Usage example, for an entity named Customer.

@Entity
@Table(schema = "web", name = "customer")
public class Customer implements Serializable {

    @Id
    @GeneratedValue(strategy = GenerationType.IDENTITY)
    private Integer id;

    @Convert(converter = PgJsonbToMapConverter.class)
    private Map<String, String> info;

    public Customer() {
        this.id = null;
        this.info = null;
    }

    // Getters and setter omitted.

There are already several answers and I am pretty sure they work for several cases. I don't wanted to use any more dependencies I don't know, so I look for another solution. The important parts are the AttributeConverter it maps the jsonb from the db to your object and the other way around. So you have to annotate the property of the jsonb column in your entity with @Convert and link your AttributeConverter and add @Column(columnDefinition = "jsonb") as well, so JPA knows what type this is in the DB. This should already make it possible to start the spring boot application.
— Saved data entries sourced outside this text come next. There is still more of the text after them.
(** The key headers among [hs] are acceptable after the key [k] was accepted. *)
Definition keys_ok (k : option bytes) (hs : list websocket_http_header) : bool :=
  match k, filter (named (str "Sec-WebSocket-Key")) hs with
  | _, [] => true
  | None, [h] => bool_decide (is_Some (validate_key (header_value h)))
  | _, _ => false
  end.

Definition offers_ok (hs : list websocket_http_header) : bool :=
  forallb is_protocol_offer (filter (named (str "Sec-WebSocket-Protocol")) hs).

Lemma keys_ok_cons k h hs :
  keys_ok k (h :: hs)
  = if decide (named (str "Sec-WebSocket-Key") h)
    then negb (bool_decide (is_Some k)) && bool_decide (is_Some (validate_key (header_value h)))
         && keys_ok (validate_key (header_value h)) hs
    else keys_ok k hs.
Proof.
  unfold keys_ok. rewrite filter_cons. case_decide; [|done].
  destruct k, (filter (named (str "Sec-WebSocket-Key")) hs) as [|? []];
    destruct (validate_key (header_value h)) eqn:E; rewrite ?E; reflexivity.
Qed.

Lemma offers_ok_cons h hs :
  offers_ok (h :: hs)
  = (if decide (named (str "Sec-WebSocket-Protocol") h) then is_protocol_offer h else true) && offers_ok hs.
Proof. unfold offers_ok. rewrite filter_cons. by case_decide. Qed.

Lemma take_headers_effect hs st st' ok :
  takes hs st = (st', ok) ->
  ok = keys_ok (up_accept_key (ps_upgrade st)) hs && offers_ok hs /\
  (ok = true ->
   has_upgrade st' = flag_from (has_upgrade st) (str "Upgrade")
     (fun v => websocket_http_header_contains_token v (str "websocket")) hs /\
   has_connection st' = flag_from (has_connection st) (str "Connection")
     (fun v => websocket_http_header_contains_token v (str "upgrade")) hs /\
   has_version st' = flag_from (has_version st) (str "Sec-WebSocket-Version")
     (fun v => websocket_http_equals_ci v (str "13")) hs /\
   (is_Some (up_accept_key (ps_upgrade st')) <->
    is_Some (up_accept_key (ps_upgrade st)) \/ filter (named (str "Sec-WebSocket-Key")) hs <> [])).
Proof.
  revert st. induction hs as [|h hs IH]; intros st; cbn [take_headers].
  { intros [= <- <-]. split; [by unfold keys_ok; case_match|]. intros _.
    split_and!; try done. split; [auto|]. by intros [?|?]. }
  destruct (take1 h st) as [st1 ok1] eqn:E1.
  apply take_header_effect in E1 as [Hok1 He1].
  rewrite !flag_from_cons, keys_ok_cons, offers_ok_cons, filter_cons.
  destruct ok1.
  - symmetry in Hok1. apply andb_true_iff in Hok1 as [Hk ->].
    destruct (He1 eq_refl) as (Hu & Hc & Hv & Hkey). intros H.
    destruct (IH _ H) as [Hok He]. rewrite Hkey in Hok, He. rewrite Hu, Hc, Hv in He. split.
    + rewrite Hok. destruct (decide (named (str "Sec-WebSocket-Key") h)); [|done]. by rewrite Hk.
    + intros Htrue. destruct (He Htrue) as (-> & -> & -> & Hacc). split_and!; try done.
      rewrite Hacc. destruct (decide (named (str "Sec-WebSocket-Key") h)); [|done]. apply andb_true_iff in Hk as [_ Hk].
      apply bool_decide_eq_true in Hk. split; [by right|by left].
  - intros [= <- <-]. split; [|done]. symmetry in Hok1 |- *.
    apply andb_false_iff in Hok1 as [Hk|Hp].
    + destruct (decide (named (str "Sec-WebSocket-Key") h)); [|done]. by rewrite Hk.
    + by rewrite Hp, andb_false_r.
Qed.

Lemma verdict_acceptable target n hs :
  verdict (takes hs (initial_state target n)) = if acceptable hs then UPGRADE_OK else UPGRADE_INVALID.
Proof.
  destruct (takes hs _) as [st ok] eqn:E. apply take_headers_effect in E as [Hok He].
  unfold verdict, acceptable, last_value_is. fold (offers_ok hs).
  cbn [initial_state ps_upgrade up_accept_key has_upgrade has_connection has_version] in *.
  unfold keys_ok in Hok. destruct ok.
  - destruct (He eq_refl) as (-> & -> & -> & Hacc). symmetry in Hok. apply andb_true_iff in Hok as [Hk ->].
    unfold flag_from. rewrite !andb_true_r, (bool_decide_ext _ _ Hacc).
    destruct (filter (named (str "Sec-WebSocket-Key")) hs) as [|h []]; [|by rewrite Hk|done].
    rewrite bool_decide_false by (intros [[? ?]|?]; done). by rewrite !andb_false_r.
  - cbn [andb]. destruct (filter (named (str "Sec-WebSocket-Key")) hs) as [|h []]; cbn in Hok |- *;
      rewrite <- ?Hok, <- ?andb_assoc, <- ?Hok, ?andb_false_r; done.
Qed.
But you will have issues, whenever you try to save() with the JpaRepository. I received the message:

PSQLException: ERROR: column "myColumn" is of type jsonb but expression is of type character varying.
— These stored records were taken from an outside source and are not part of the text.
(* ===== verification/Kernel.v ===== *)
(** * The operating system, as the program meets it

    A run is driven by a script: the answers the kernel gives to the program's
    system calls, in the order of the calls ([k_answers]), and the readings of
    its clocks ([k_clock]).  When the script is exhausted every call answers
    [EAGAIN], so every loop that waits for an answer ends.  What the program
    does to the outside is recorded, newest first, in [k_trace]. *)
From S2P Require Import Prelude Constants.

(** [errno] values (Linux numbers). *)
Definition ENOENT : Z := 2.
Definition EINTR : Z := 4.
Definition EBADF : Z := 9.
Definition EAGAIN : Z := 11.
Definition EWOULDBLOCK : Z := EAGAIN.
Definition EEXIST : Z := 17.
Definition EMFILE : Z := 24.
Definition ENOBUFS : Z := 105.

(** One answer: a non-negative result with the data the call fills in, or a
    failure with its [errno]. *)
Inductive answer : Type :=
| AOk (n : Z) (data : bytes)
| AErr (e : Z).

(** One reading: [clock_gettime], then [gettimeofday], in seconds and in
    nano/microseconds; [None] is a failure. *)
Record clock_reading := mk_clock {
  cl_monotonic : option (Z * Z);
  cl_timeofday : option (Z * Z)
}.

(** The server's callbacks. *)
Inductive handler : Type := OnOpen | OnHandshake | OnMessage | OnClose.

#[export] Instance handler_eq_dec : EqDecision handler.
Proof. solve_decision. Defined.

Inductive event : Type :=
| EvOpen (fd : Z)
| EvSend (fd : Z) (data : bytes)
| EvClose (fd : Z)
| EvCall (h : handler) (conn : option Z) (payload : bytes) (type : option message_type).

#[export] Instance event_eq_dec : EqDecision event.
Proof. solve_decision. Defined.

Record kernel := mk_kernel {
  k_answers : list answer;
  k_clock : list clock_reading;
  k_errno : Z;
  k_trace : list event
}.

Definition set_answers (a : list answer) (k : kernel) : kernel :=
  mk_kernel a (k_clock k) (k_errno k) (k_trace k).
Definition set_clock (c : list clock_reading) (k : kernel) : kernel :=
  mk_kernel (k_answers k) c (k_errno k) (k_trace k).
Definition set_errno (e : Z) (k : kernel) : kernel :=
  mk_kernel (k_answers k) (k_clock k) e (k_trace k).
Definition emit (e : event) (k : kernel) : kernel :=
  mk_kernel (k_answers k) (k_clock k) (k_errno k) (e :: k_trace k).

(** The next answer; a failure sets [errno]. *)
Definition syscall (k : kernel) : answer * kernel :=
  match k_answers k with
  | [] => (AErr EAGAIN, set_errno EAGAIN k)
  | AErr e :: a => (AErr e, set_errno e (set_answers a k))
  | AOk n d :: a => (AOk n d, set_answers a k)
  end.

(** [socket] and [accept]: the result is a new descriptor, whose opening is recorded. *)
Definition sys_open (k : kernel) : answer * kernel :=
  match syscall k with
  | (AOk fd d, k) => (AOk fd d, if 0 <=? fd then emit (EvOpen fd) k else k)
  | (AErr e, k) => (AErr e, k)
  end.

(** [send(fd, data, len, MSG_NOSIGNAL)]: at most [len] bytes are written; -1 on
    failure. *)
Definition sys_send (fd : Z) (data : bytes) (k : kernel) : Z * kernel :=
  match syscall k with
  | (AOk n _, k) =>
      let written := Z.min (Z.max 0 n) (zlen data) in
      (written, if 0 <? written then emit (EvSend fd (ztake written data)) k else k)
  | (AErr _, k) => (-1, k)
  end.

(** [recv(fd, chunk, size, 0)]: [None] is -1, [Some []] the end of the stream. *)
Definition sys_recv (size : Z) (k : kernel) : option bytes * kernel :=
  match syscall k with
  | (AOk _ d, k) => (Some (ztake size d), k)
  | (AErr _, k) => (None, k)
  end.

(** [while (close(fd) < 0 && errno == EINTR) {}] *)
Fixpoint close_loop (fuel : nat) (k : kernel) : kernel :=
  match fuel with
  | O => k
  | S fuel =>
    match syscall k with
    | (AErr _, k) => if k_errno k =? EINTR then close_loop fuel k else k
    | (AOk _ _, k) => k
    end
  end.

Definition close_retry (fd : Z) (k : kernel) : kernel :=
  emit (EvClose fd) (close_loop (S (length (k_answers k))) k).

(** [websocket_server_now_usec] *)
Definition websocket_server_now_usec (k : kernel) : Z * kernel :=
  match k_clock k with
  | [] => (0, k)
  | r :: c =>
    (match cl_monotonic r, cl_timeofday r with
     | Some (s, ns), _ => u64 (u64 (u64 s * 1000000) + u64 ns / 1000)
     | None, Some (s, us) => u64 (u64 (u64 s * 1000000) + u64 us)
     | None, None => 0
     end, set_clock c k)
  end.

(** ** Lemmas *)

(** [k'] comes after [k]: some answers were consumed. *)
Definition answers_left (k k' : kernel) : Prop := k_answers k' `suffix_of` k_answers k.

#[export] Instance answers_left_preorder : PreOrder answers_left.
Proof. unfold answers_left. split; [intros k; reflexivity|]. intros k1 k2 k3 H12 H23. by transitivity (k_answers k2). Qed.

Lemma answers_left_length k k' : answers_left k k' -> (length (k_answers k') <= length (k_answers k))%nat.
Proof. apply suffix_length. Qed.

(** The bytes sent on [fd], oldest first. *)
Fixpoint sent_rev (fd : Z) (t : list event) : bytes :=
  match t with
  | [] => []
  | EvSend fd' d :: t => if fd =? fd' then sent_rev fd t ++ d else sent_rev fd t
  | _ :: t => sent_rev fd t
  end.

Definition sent (fd : Z) (k : kernel) : bytes := sent_rev fd (k_trace k).

Lemma syscall_trace k : k_trace (syscall k).2 = k_trace k.
Proof. unfold syscall. by destruct (k_answers k) as [|[]]. Qed.

Lemma syscall_clock k : k_clock (syscall k).2 = k_clock k.
Proof. unfold syscall. by destruct (k_answers k) as [|[]]. Qed.

Lemma syscall_answers k :
  match (syscall k).1 with
  | AErr e => k_errno (syscall k).2 = e
  | AOk _ _ => k_errno (syscall k).2 = k_errno k
  end /\
  (k_answers k = [] -> (syscall k).1 = AErr EAGAIN) /\
  length (k_answers (syscall k).2) = pred (length (k_answers k)) /\
  answers_left k (syscall k).2 /\
  (k_answers k <> [] -> (syscall k).1 ∈ k_answers k).
Proof.
  unfold answers_left, syscall. destruct (k_answers k) as [|[n d|e] a] eqn:Ea; cbn; rewrite ?Ea;
    split_and!; try done; solve [by eexists [_] | intros _; by left].
Qed.

(** A call uses up an answer, or answers [EAGAIN]. *)
Lemma syscall_progress k :
  (length (k_answers (syscall k).2) < length (k_answers k))%nat \/
  ((syscall k).1 = AErr EAGAIN /\ k_errno (syscall k).2 = EAGAIN).
Proof. unfold syscall. destruct (k_answers k) as [|[n d|e] a]; cbn; [by right|left; lia..]. Qed.

Lemma sys_open_answer k : (sys_open k).1 = (syscall k).1.
Proof. unfold sys_open. by destruct (syscall k) as [[] ?]. Qed.

Lemma sys_open_errno k : k_errno (sys_open k).2 = k_errno (syscall k).2.
Proof. unfold sys_open. destruct (syscall k) as [[] ?]; cbn; [by destruct (0 <=? _)|done]. Qed.

Lemma sys_open_answers k : k_answers (sys_open k).2 = k_answers (syscall k).2.
Proof. unfold sys_open. destruct (syscall k) as [[] ?]; cbn; [by destruct (0 <=? _)|done]. Qed.

Lemma close_loop_trace fuel k : k_trace (close_loop fuel k) = k_trace k.
Proof.
  revert k. induction fuel as [|fuel IH]; intros k; cbn [close_loop]; [done|].
  pose proof (syscall_trace k) as Ht. destruct (syscall k) as [[n d|e] k1]; cbn in Ht; [done|].
  case_match; [|done]. by rewrite IH.
Qed.

Lemma close_loop_clock fuel k : k_clock (close_loop fuel k) = k_clock k.
Proof.
  revert k. induction fuel as [|fuel IH]; intros k; cbn [close_loop]; [done|].
  pose proof (syscall_clock k) as Ht. destruct (syscall k) as [[n d|e] k1]; cbn in Ht; [done|].
  case_match; [|done]. by rewrite IH.
Qed.

Lemma close_loop_answers fuel k : answers_left k (close_loop fuel k).
Proof.
  revert k. induction fuel as [|fuel IH]; intros k; cbn [close_loop]; [done|].
  pose proof (syscall_answers k) as (_ & _ & _ & Hl & _). destruct (syscall k) as [[n d|e] k1]; cbn in Hl; [done|].
  case_match; [|done]. by transitivity k1.
Qed.

(** The retry loop stops for another reason than its fuel: the last answer was
    not [EINTR]. *)
Lemma close_loop_fuel f1 f2 k :
  (length (k_answers k) < f1)%nat -> (length (k_answers k) < f2)%nat ->
  close_loop f1 k = close_loop f2 k.
Proof.
  revert f2 k. induction f1 as [|f1 IH]; intros f2 k H1 H2; [lia|].
  destruct f2 as [|f2]; [lia|]. cbn [close_loop].
  pose proof (syscall_answers k) as (He & Hnil & Hl & Hsuf & Hin).
  destruct (syscall k) as [[n d|e] k1]; [done|]. cbn in *.
  destruct (k_errno k1 =? EINTR) eqn:E; [|done].
  destruct (k_answers k) as [|a l]; cbn in *; [|apply IH; lia].
  injection (Hnil eq_refl) as ->. rewrite He in E. done.
Qed.

Lemma sys_send_spec fd data k :
  let '(w, k') := sys_send fd data k in
  -1 <= w <= zlen data /\
  sent fd k' = sent fd k ++ ztake w data /\
  (forall fd', fd' <> fd -> sent fd' k' = sent fd' k) /\
  k_clock k' = k_clock k /\
  length (k_answers k') = pred (length (k_answers k)) /\ answers_left k k' /\
  (k_answers k = [] -> w = -1 /\ k_errno k' = EAGAIN) /\
  (if 0 <=? w then k_errno k' = k_errno k
   else k_answers k <> [] -> AErr (k_errno k') ∈ k_answers k) /\
  (w = 0 -> zlen data = 0 \/ exists n d, n <= 0 /\ AOk n d ∈ k_answers k).
Proof.
  unfold sys_send. pose proof (syscall_trace k) as Ht. pose proof (syscall_clock k) as Hc.
  pose proof (syscall_answers k) as (He & Hnil & Hl & Hsuf & Hin). pose proof (zlen_nonneg data).
  assert (Hk : (syscall k).1 <> AErr EAGAIN -> k_answers k <> []) by (intros Hne Hn; auto).
  destruct (syscall k) as [[n d|e] k1]; cbn in *.
  - specialize (Hin (Hk ltac:(done))).
    set (w := Z.min _ _). assert (0 <= w <= zlen data) by lia.
    replace (0 <=? w) with true by lia.
    assert (w = 0 -> zlen data = 0 \/ exists n d, n <= 0 /\ AOk n d ∈ k_answers k).
    { intros Hw. destruct (Z.eq_dec (zlen data) 0); [by left|]. right. exists n, d. split; [lia|done]. }
    destruct (Z.ltb_spec 0 w); unfold sent; cbn; rewrite Ht.
    + rewrite Z.eqb_refl. split_and!; try done; try lia.
      * intros fd' Hne. apply Z.eqb_neq in Hne. by rewrite Hne.
      * intros Hn. by specialize (Hnil Hn).
    + assert (Ew : w = 0) by lia. clearbody w. subst w. rewrite ztake_0, app_nil_r.
      split_and!; try done; try lia. intros Hn. by specialize (Hnil Hn).
  - unfold sent. rewrite Ht, ztake_neg, app_nil_r by lia.
    split_and!; try done; try lia.
    + intros Hn. specialize (Hnil Hn). simplify_eq. done.
    + rewrite He. done.
Qed.

Lemma close_retry_facts fd k :
  k_trace (close_retry fd k) = EvClose fd :: k_trace k /\
  k_clock (close_retry fd k) = k_clock k /\ answers_left k (close_retry fd k).
Proof.
  unfold close_retry, emit, answers_left. cbn [k_trace k_clock k_answers].
  rewrite close_loop_trace, close_loop_clock.
  split_and!; try done. apply (close_loop_answers (S (length (k_answers k)))).
Qed.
Hint: You will need to rewrite or cast the expression.

This happens because postgres takes the types a little to serious. You can fix this by a change in your conifg:

datasource.hikari.data-source-properties: stringtype=unspecified

datasource.tomcat.connection-properties: stringtype=unspecified

Afterwards it worked for me like a charm, and here is a minimal example. I use JpaRepositories:

import org.springframework.data.jpa.repository.JpaRepository;
import org.springframework.stereotype.Repository;

@Repository
public interface MyEntityRepository extends JpaRepository<MyEntity, Integer> {
}

The Entity:

import javax.persistence.Column;
import javax.persistence.Convert;

public class MyEntity {
  @Id
  @GeneratedValue(strategy = GenerationType.IDENTITY)
  protected Integer id;

  @Convert(converter = MyConverter.class)
  @Column(columnDefinition = "jsonb")
  private MyJsonObject jsonContent;

}

The model for the json:

public class MyJsonObject {

  protected String name;

  protected int age;

}

The converter, I use Gson here, but you can map it however you like:

import javax.persistence.AttributeConverter;
import javax.persistence.Converter;

@Converter(autoApply = true)
public class MyConverter implements AttributeConverter<MyJsonObject, String> {

  private final static Gson GSON = new Gson();

  @Override
  public String convertToDatabaseColumn(MyJsonObject mjo) {
    return GSON.toJson(mjo);
  }

  @Override
  public MyJsonObject convertToEntityAttribute(String dbData) {
    return GSON.fromJson(dbData, MyJsonObject.class);
  }
}

SQL:

create table my_entity
(
    id serial primary key,
    json_content jsonb

);

And my application.yml (application.properties)

  datasource:
    hikari:
      data-source-properties: stringtype=unspecified
    tomcat:
      connection-properties: stringtype=unspecified

You are making things overly complex by adding Spring Data JPA just to execute a simple insert statement. You aren't using any of the JPA features. Instead do the following

  1. Replace spring-boot-starter-data-jpa with spring-boot-starter-jdbc
  2. Remove your DnitRepository interface
  3. Inject JdbcTemplate where you where injecting DnitRepository
  4. Replace dnitRepository.insertdata(2, someJsonDataAsString ); with jdbcTemplate.executeUpdate("insert into dnit(id, data) VALUES (?,to_json(?))", id, data);

You were already using plain SQL (in a very convoluted way), if you need plain SQL (and don't have need for JPA) then just use SQL.

Ofcourse instead of directly injecting the JdbcTemplate into your controller you probably want to hide that logic/complexity in a repository or service.